The hip joint can be moved standing up and lifting the leg forwards and backwards and sideways. This action works the muscles of both the standing and the moving leg.
4 Lastly start strengthening the muscles in functional activities.
This is called task based training. It is based on the principle that muscles need to be strengthened to work effectively as part of a team of muscles working in a coordinated fashion to achieve a task.
Tasks can be adapted to make them less strenuous and then slowly changed to increase the level of difficulty.
An example of a graded approach to task based strengthening:
Standing up and sitting down to strengthen the knees.
Start by sitting on a high stool so that the hips and knees are only bent a little way and it is easy to stand up.
Practice standing up and sitting down 10 times fairly slowly and with good control. This builds confidence and control.
Next speed up the movements. How many reps can be completed in 10s.
Once standing up from a high stool is mastered, the next step is to lower the height of the stool so that it takes more work to stand up and sit dowm.
Practice standing up and sitting down 8-10 times in a controlled manner.
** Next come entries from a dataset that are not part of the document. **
Lemma deriveChallenges_ok sid u l lb : lb = Z.to_nat (Z.quot l 8) ->
  exists chi, deriveChallenges sid u l = Ok chi /\ rows_ok chi Sigma lb.
Proof.
  intros Hlb. unfold deriveChallenges. rewrite <- Hlb.
  set (e := prgExpand _ _ _). assert (Le : length e = (Sigma * lb)%nat) by apply prgExpand_length.
  exists (tab Sigma (fun h => firstn lb (skipn (h * lb) e))). split.
  - apply mapM_seq. intros h Hh. unfold slice. rewrite Le.
    assert (B : (((h + 1) * lb) <= Sigma * lb)%nat) by (apply Nat.mul_le_mono_r; lia).
    rewrite (proj2 (Z.leb_le 0 _)), (proj2 (Z.leb_le _ (Z.of_nat ((h + 1) * lb)))),
      (proj2 (Z.leb_le (Z.of_nat ((h + 1) * lb)) _)) by lia.
    cbn [andb]. rewrite Nat2Z.id. f_equal. f_equal. lia.
  - apply rows_tab. intros h Hh. split.
    + rewrite length_firstn, length_skipn, Le. assert (((h + 1) * lb <= Sigma * lb)%nat) by (apply Nat.mul_le_mono_r; lia).
      lia.
    + apply (Forall_split_at is_byte lb), (Forall_split_at is_byte (h * lb)), prgExpand_byte.
Qed.

(** The matching of the base transfers: the sender holds, for every index, the
    seed that its correlation bit selects. *)
Record matched (r : ExtReceiver) (s : ExtSender) : Prop := {
  mt_delta : length (delta s) = DeltaBytes;
  mt_delta_bytes : Forall is_byte (delta s);
  mt_seeds0 : length (seeds0 r) = Kappa;
  mt_seeds1 : length (seeds1 r) = Kappa;
  mt_seeds : length (seeds s) = Kappa;
  mt_choice : forall j, (j < Kappa)%nat ->
    nth j (seeds s) [] = if bit_at (delta s) j then nth j (seeds1 r) [] else nth j (seeds0 r) []
}.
Move on to doing the exercise faster.
Before starting an exercise program - check with your child's physician.
Although it is usually safe to start an exercise program with your child, especially if it is carefully paced to meet a child's abilities, it is best first to talk to your child's doctor about possible precautions. This is particularly important in children with EDS who may have autonomic symptomes such as POTS, respiratory or heart involvement that needs to be considered.
These guidelines have been compiled by the Allied Health Professionals Group of the British Society for Paediatric and Adolescent Rheumatology (BSPAR, 2012).